HK missing bookseller was on 'toothbrush suicide watch'
- Published
Hong Kong bookseller Lam Wing-kee, 61, held a defiant press conference on Thursday night to reveal all about his eight-month detention in mainland China.
Mr Lam was one of five booksellers who went missing late last year. All were linked to a publishing house specialising in political books critical of China's leaders.
Their case gripped Hong Kong, with allegations that China was interfering with freedom of expression in Hong Kong. One of the men, Gui Minhai, is still in custody.
The BBC's Juliana Liu shares some of the revelations from Mr Lam.
Toothbrush on a string
Mr Lam, who owned the Causeway Bay Bookstore before it was purchased by Mr Gui, says he was abducted in the Chinese city of Shenzhen on 24 October on a routine trip to see his girlfriend.
After a night in Shenzhen he was taken, handcuffed and blindfolded, by train to the eastern Chinese city of Ningbo, where he was interrogated irregularly and held until March.
He says he was kept, alone, under 24-hour surveillance and not allowed to leave a small room.
He was not physically abused, but suffered from psychological terror.
The furniture in the room was wrapped in plastic, he believes to prevent any suicide attempts.
"The toothbrush they gave was very small, and connected to a nylon thread," he recalls.

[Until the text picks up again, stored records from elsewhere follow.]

(** The part after the dot. *)
Lemma fmt_after (digits : bytes) (z : nat) (n : Z) :
  all_digits digits -> length digits = 40%nat -> le_value digits = n -> n <> 0 ->
  z = first_non_zero_from 0 digits ->
  exists after, fraction_text n after /\
    (if (z <? 18)%nat then
       d ← slice digits z 18; Some ("."%char :: rev d)
     else Some []) = Some after.
Proof.
  intros Hd Hl Hv Hn ->.
  destruct (first_non_zero_spec digits 0 Hd) as (z & c & e & E & Hc & ->); [lia|].
  rewrite Nat.add_0_l. rewrite E in Hd, Hl. apply Forall_app in Hd as [_ Hd].
  rewrite length_app, length_replicate in Hl. simpl length in Hl.
  destruct (Nat.ltb_spec z 18) as [Hz|Hz].
  - assert (take (18 - z) (c :: e) = c :: take (17 - z) e) as Et
      by (replace (18 - z)%nat with (S (17 - z)) by lia; done).
    assert (c :: e = (c :: take (17 - z) e) ++ drop (17 - z) e) as Ec
      by (simpl; by rewrite take_drop).
    assert (length (c :: take (17 - z) e) = 18 - z)%nat as El
      by (rewrite <- Et, length_take; simpl; lia).
    exists ("."%char :: rev (c :: take (17 - z) e)). split.
    + apply fraction_some; [done| |lia|].
      * rewrite Ec in Hd. by apply Forall_app in Hd as [? _].
      * rewrite El. replace (18 - Z.of_nat (18 - z)) with (Z.of_nat z) by lia.
        destruct (le_value_cut (replicate z "0"%char ++ c :: take (17 - z) e) (drop (17 - z) e))
          as [Hlo _].
        { apply Forall_app. split; [apply all_digits_replicate|].
          rewrite Ec in Hd. by apply Forall_app in Hd as [? _]. }
        { rewrite length_app, El, length_replicate. lia. }
        rewrite <- app_assoc, <- Ec, <- E, Hv in Hlo. rewrite <- Hlo.
        rewrite le_value_app, le_value_zeros, length_replicate. lia.
    + rewrite E, Ec. rewrite slice_app with (b := c :: take (17 - z) e);
        [done|by rewrite length_replicate|rewrite length_replicate; lia].
  - exists []. split; [|done]. apply fraction_none. rewrite <- Hv, E.
    replace (replicate z "0"%char) with (replicate 18 "0"%char ++ replicate (z - 18) "0"%char)
      by (rewrite <- replicate_add; f_equal; lia).
    rewrite <- app_assoc.
    destruct (le_value_cut (replicate 18 "0"%char) (replicate (z - 18) "0"%char ++ c :: e))
      as [<- _]; [apply all_digits_replicate|done|apply le_value_zeros].
Qed.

"When you brush your teeth, a guard would hold the other end of the string, and once you finish you have to return the toothbrush. This is because they were afraid I would try to kill myself by swallowing the toothbrush."
"Someone must have done it before."
China and the booksellers
1. Lui Bo, General Manager, went missing in Shenzhen, 15 October
2. Cheung Jiping, business manager, 32, went missing in Dongguan, 15 October
3. Gui Minhai, co-owner, 51, went missing in Thailand, 17 October
4. Lam Wing-kee, manager, 60, last seen before detention in Hong Kong, 23 October
5. Lee Po, shareholder, 65, went missing in Hong Kong, 30 December
Hong Kong's missing booksellers and 'banned' Xi Jinping book
In March, when three of his colleagues were released and returned to Hong Kong, Mr Lam was transferred to a room in the city of Shaoguan in Guangdong province, where he enjoyed more freedom and served the rest of his detention.
In a twist, on Friday one of his colleagues, British citizen Lee Po, who had been released in March, used Facebook to dispute claims made by Mr Lam that Mr Lee had been kidnapped.
Special Team
Who exactly was behind the operation to detain all five booksellers, one of whom disappeared from Thailand and another from Hong Kong?
For months, there has been debate on whether the campaign was ordered by the highest levels of the Chinese leadership, or, perhaps, by lower levels of officialdom keen to impress the government in Beijing.
Some believe the crackdown was prompted by the imminent publication of a book about the private life of President Xi Jinping.
Mr Lam says he doesn't know for sure.
But, he says, he was held by officials from the "special investigation team": an ad-hoc cross-agency law enforcement team that can be convened only by the senior leadership in Beijing.
This elite group has roots stretching all the way back to the Cultural Revolution, when its officers were responsible for investigating Communist Party luminaries such as Liu Shaoqi.
More recently, it was believed to be responsible for investigating former security tsar Zhou Yongkang and the former Communist Party chief in Chongqing, Bo Xilai.
Hard Disk
Mr Lam says he was released this week on one condition: that he would go to Hong Kong to retrieve a mysterious hard disk filled with the names of people, mainly mainland Chinese, who had purchased books from the Mighty Current publisher.
The bookseller alleges that Mr Lee had provided similar information - with hundreds of names - to the Chinese authorities.
"I now know that they had interrogated me according to those records provided," he says.
"I did not dare tell them about the readers because I was worried they would be implicated, and then they would think that Hong Kong people, I, had betrayed them. But I did not do so."
Mr Lee in his response denied handing over a list of customers to mainland authorities.
Instead of returning to China this week as a snitch, Mr Lam says he decided to skip bail and call a press conference instead to tell his story.
"This isn't just about me. This isn't about a bookstore. This is about everyone. This is the bottom line of the Hong Kong people. This is our bottom line. We will not bow down before brute force," he says.